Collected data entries
▼
(** *** A wait that takes a unit *)

Lemma shared_takes t W G c pid id i x : shared t W G c -> slot_of t id = Some i -> k_sems t !! i = Some x -> 0 < sem_value x ->
  asked c !! pid = None -> (pid, id) ∉ inside c ->
  let t' := t <| k_sems ::= <[i := x <| sem_value := sem_value x - 1 |>]> |> in
  sems_ok t' W -> shared t' W G (returned c pid id 1).
Proof.
  intros [S1 S2 S3 S4 S5 S6 S7 S8 S9] Hsl Hx Hv Ha Hni t' Hok. unfold returned. rewrite Z.eqb_refl, delete_id by done.
  assert (forall j, slot_of t' j = slot_of t j) as Esl by (intros j; by apply slot_of_keys, keys_insert with x).
  split; [done|done| | |exact S5|exact S6| | |].
  - intros q j Hq. rewrite Esl. by apply S3.
  - intros j p Hp. setoid_rewrite Esl. by apply S4.
  - intros j k y. rewrite Esl, inside_of_cons, inside_of_same. intros Hk Hy. cbn in Hy. apply list_lookup_insert_Some in Hy as [(-> & <- & _)|[Hne Hy]].
    + rewrite (slot_of_inj _ _ _ _ Hk Hsl). rewrite decide_True by done.
      destruct (S7 id k x Hsl Hx) as (? & v0 & ? & ? & ?). split; [cbn; lia|]. exists v0. split_and!; [done|done|]. cbn. lia.
    + rewrite decide_False; [by apply (S7 j k)|]. intros <-. congruence.
  - destruct S8 as [N8 S8]. split; [by apply NoDup_cons|]. intros q j [[= -> ->]|Hq]%elem_of_cons; rewrite Esl.
    + split; [by eexists|]. cbn. congruence.
    + by apply S8.
  - intros j. rewrite Esl. apply S9.
Qed.

(** *** A process that was handed a unit goes on *)

Definition off (G : Z -> list Z) (id pid : Z) : Z -> list Z := fun j => if decide (j = id) then without pid (G id) else G j.

Lemma shared_resumes t W G c pid id p b : shared t W G c -> asked c !! pid = Some id -> k_procs t !! p = Some b -> p_pid b = pid ->
  p_state b <> PROCESS_STATE_BLOCKED -> shared t W (off G id pid) (returned c pid id 1).
Proof.
  intros [S1 S2 S3 S4 S5 S6 S7 S8 S9] Ha Hb Epid Hs. unfold returned. rewrite Z.eqb_refl.
  assert (pid ∈ G id) as HG.
  { destruct (S3 _ _ Ha) as (q & d & i & Hd & Ed & _ & _ & Hst). assert (q = p) as -> by (eapply S2; [done..|congruence]).
    rewrite Hb in Hd. injection Hd as <-. destruct Hst as [[? _]|[_ ?]]; done. }
  assert (forall j q, q ∈ off G id pid j <-> q ∈ G j /\ (j = id -> q <> pid)) as Hoff.
  { intros j q. unfold off. case_decide; [subst; rewrite elem_of_without|]; tauto. }
  split; [done|done| | | | | | |exact S9]; cbn [asked inside].
  - intros q j Hq. rewrite lookup_delete_Some in Hq. destruct Hq as [Hne Hq]. destruct (S3 q j Hq) as (r & d & i & ? & ? & ? & ? & Hst).
    exists r, d, i. split_and!; try done. rewrite Hoff. destruct Hst as [?|[? ?]]; [by left|right]. split_and!; done || congruence.
  - intros i q Hq. destruct (S4 i q Hq) as (d & j & Hd & Hsl & Hj). exists d, j. split_and!; [done|done|].
    rewrite lookup_delete_ne; [done|]. intros E. destruct (sk_blocked _ _ S1 i q Hq) as (d' & Hd' & Hbl).
    assert (q = p) as -> by (eapply S2; [done..|congruence]). congruence.
  - intros j q [Hq Hne]%Hoff. destruct (S5 j q Hq) as [Hj Hex]. split; [|done]. rewrite lookup_delete_ne; [done|].
    intros <-. apply Hne; [congruence|done].
  - intros j. unfold off. case_decide; [apply NoDup_filter|]; apply S6.
  - intros j i x Hj Hx. rewrite inside_of_cons, inside_of_same. destruct (S7 j i x Hj Hx) as (? & v0 & ? & ? & E). split; [done|].
    exists v0. split_and!; [done|done|]. unfold off. destruct (decide (id = j)) as [<-|]; [|by rewrite decide_False by done].
    rewrite decide_True by done. rewrite (length_filter_out pid (G id)) in E by done. unfold without. cbn [length]. lia.
  - destruct S8 as [N8 S8]. split; [apply NoDup_cons; split; [|done]; intros Hin; by apply (S8 _ _ Hin)|].
    intros q j [[= -> ->]|Hq]%elem_of_cons.
    + split; [|by rewrite lookup_delete_eq]. destruct (S3 _ _ Ha) as (_ & _ & i & _ & _ & Hsl & _). by eexists.
    + destruct (S8 q j Hq) as [? Hn]. split; [done|]. by intros [_ ?]%lookup_delete_Some.
Qed.

(** *** A wait that blocks *)

Lemma keys_slot t t' i x x' : k_sems t !! i = Some x -> k_sems t' = <[i := x']> (k_sems t) ->
  sem_used x' = sem_used x -> sem_id x' = sem_id x -> forall id, slot_of t' id = slot_of t id.
Proof.
  intros Hx Es Eu Ei id. apply slot_of_keys. rewrite <- (keys_insert t i x x' Hx Eu Ei). unfold keys. cbn. by rewrite Es.
Qed.

Lemma parks_proc t t' i x me p b' : parks t t' i x me -> k_procs t' !! p = Some b' -> exists b, k_procs t !! p = Some b /\
  p_pid b = p_pid b' /\ (p <> me -> p_state b = p_state b').
Proof.
  intros [_ _ (bm & bm' & Hm & Hm' & Em & _) Ho] Hb'. destruct (decide (p = me)) as [->|Hne].
  - exists bm. split_and!; [done|congruence|done].
  - specialize (Ho p Hne). rewrite Hb' in Ho. symmetry in Ho. apply fmap_Some in Ho as (b & Hb & E). injection E as E1 E2. eauto.
Qed.
Lemma parks_proc_after t t' i x me p b : parks t t' i x me -> k_procs t !! p = Some b -> exists b', k_procs t' !! p = Some b' /\
  p_pid b' = p_pid b /\ (p <> me -> p_state b' = p_state b).
Proof.
  intros [_ _ (bm & bm' & Hm & Hm' & Em & _) Ho] Hb. destruct (decide (p = me)) as [->|Hne].
  - exists bm'. split_and!; [done|congruence|done].
  - specialize (Ho p Hne). rewrite Hb in Ho. apply fmap_Some in Ho as (b' & Hb' & E). injection E as E1 E2. eauto.
Qed.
▲
Could you state how many lines of the data include the word "that"? Only the number is needed.

*Solution to this task*
3